African investors love fintech. But it is an opportunity cost

African investors love fintech.  But it is an opportunity cost

Fintech is the darling of the technology sector in Africa. From its early and humble beginnings at the turn of the century, enabling payments has become the centerpiece of innovation in Africa. Last year, approximately 62% of venture capital investments were made in fintech companies. In the first half of this year, fintech already accounts for 60% of raised risk capital, according to MAGNiTT.

This is both an example of Africa’s technical prowess and the inspiration for investment in Africa. But this claustral thinking can have a hefty after-party bill.

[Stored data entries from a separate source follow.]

(** The new first mbuf, with the packet header of the old one if it has one. *)
Lemma pullup_new s m n r fr t len :
  W s (m :: (n :: r) ++ fr) -> Forall (good s) (n :: r) -> zok s false (n :: r) ->
  blank s ((n :: r) ++ fr) t len m -> (is_ext m = false -> len <= MHLEN) -> 0 <= len ->
  let m0 := set_len m 0 in
  let p := if is_pkthdr n then M_MOVE_PKTHDR m0 n else (m0, n) in
  W s (p.1 :: (p.2 :: r) ++ fr) /\ alone p.1 ((p.2 :: r) ++ fr) /\ Forall (good s) (p.1 :: p.2 :: r) /\
  zok s false (p.2 :: r) /\ m_data p.1 + m_len p.1 + len <= capacity s p.1 /\ extwr p.1 /\
  m_len p.1 = 0 /\ m_len p.2 = m_len n /\ bytes s (p.2 :: r) = bytes s (n :: r) /\ is_pkthdr p.1 = is_pkthdr n /\
  (is_pkthdr n = true -> m_pkthdr p.1 = m_pkthdr n).
Proof.
  intros HW Hg Hz [B1 B2 B3 B4 B5 B6 B7] Hi Hl m0 p.
  apply list.Forall_cons in Hg as [Hgn Hgr].
  assert (W s (m0 :: (n :: r) ++ fr)) as HW0 by (eapply W_core, HW; by split).
  assert (capacity s m0 = capacity s m) as Hc by done.
  assert (tagc m0 = 0) as Htg by (unfold tagc; change (is_pkthdr m0) with (is_pkthdr m); by rewrite B2).
  unfold p. destruct (is_pkthdr n) eqn:Hpn.
  - pose proof (W_move_hdr _ s m0 n (r ++ fr) HW0 Htg Hpn) as HW1.
    pose proof (move_from s n Hpn Hgn) as (Hgf & Hmf & Hpf & Hxf & Hzf & Hbf).
    destruct (hdr_flags_bits m0 n) as (Hb1 & Hb2 & Hb3 & Hb4).
    rewrite M_MOVE_PKTHDR_eq in *. cbn [fst snd] in *.
    set (n' := m_tag_init _) in *.
    assert (forall k, refs ((n' :: r) ++ fr) k = refs ((n :: r) ++ fr) k) as Hrefs.
    { intros k. simpl. by rewrite !refs_cons, Hxf. }
    change (is_ext m0) with (is_ext m) in *.
    pose proof (move_readonly s n) as Hro. fold n' in Hro.
    destruct (is_ext m) eqn:Hx.
    all: set (m1 := set_ph (set_flags m0 (hdr_flags m0 n)) (m_pkthdr n)) in *.
    + assert (is_ext m1 = true) as Hx1 by done.
      assert (capacity s m1 = capacity s m) as Hc1.
      { unfold capacity, buf. by rewrite Hx1, Hx. }
      split_and!; try done.
      * intros _. rewrite Hrefs. by apply B5.
      * constructor; [|by constructor]. split; [done| |].
        -- unfold data_start. rewrite Hx1. unfold m1. simpl. lia.
        -- rewrite Hc1. unfold m1. simpl. lia.
      * destruct Hz as [Hz1 Hz2]. split; rewrite Hzf; [|done]. by rewrite Hro.
      * rewrite Hc1. unfold m1. simpl. lia.
      * intros _. unfold m1. simpl. rewrite Hb2. by apply B6.
      * by rewrite !bytes_cons, Hmf.
      * unfold is_pkthdr at 1, m1. simpl. by rewrite Hb3.
    + assert (is_ext (set_data m1 PKTHDR_SIZE) = false) as Hx1.
      { unfold is_ext, m1. simpl. rewrite Hb1. done. }
      assert (capacity s (set_data m1 PKTHDR_SIZE) = MLEN) as Hc1 by (by eapply capacity_int).
      assert (len <= MHLEN) by auto. unfold MHLEN in *.
      split_and!; try done.
      * intros ?. congruence.
      * constructor; [|by constructor]. split; [done| |].
        -- unfold data_start. rewrite Hx1. unfold is_pkthdr at 1, m1. simpl. rewrite Hb3, Hpn. done.
        -- rewrite Hc1. simpl. unfold MLEN, PKTHDR_SIZE in *. lia.
      * destruct Hz as [Hz1 Hz2]. split; rewrite Hzf; [|done]. by rewrite Hro.
      * rewrite Hc1. simpl. unfold PKTHDR_SIZE in *. lia.
      * intros ?. congruence.
      * by rewrite !bytes_cons, Hmf.
      * unfold is_pkthdr at 1, m1. simpl. by rewrite Hb3.
  - cbn [fst snd]. split_and!; try done.
    + constructor; [|by constructor]. split; [done| |].
      * change (data_start m0) with (data_start m). unfold data_start. rewrite B2. simpl.
        destruct (is_ext m); lia.
      * rewrite Hc. simpl. lia.
    + rewrite Hc. simpl. lia.
Qed.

Chart: Boluwatife/TC Insights

Why fintech dominates

Investors clearly love fintech funding, and once in a while on Twitter people argue about whether more fintechs are needed. Even development finance institutions, which historically limited themselves to backing other investors, have caught the fintech bug, investing directly in some of Africa’s biggest fintech companies.

Why?

In response to my tweet Dan Gray, head of marketing at Equidam, complained that investors only understood fintech to the detriment of investments in other sectors, tweeted: “I’ve seen it claimed that fintech helps unlock innovation in other sectors by enabling easier online transactions, access to capital, new business models, etc.”

But more than “unlocking other sectors,” investors love fintech because it’s more aligned with how venture capital works. As one investor told me, “You have to look at incentive structures.”

In other words, in Africa it is fintech that can support the kind of growth that the venture capital system needs to justify raising capital from limited partners.

I agree. And I will go one step further.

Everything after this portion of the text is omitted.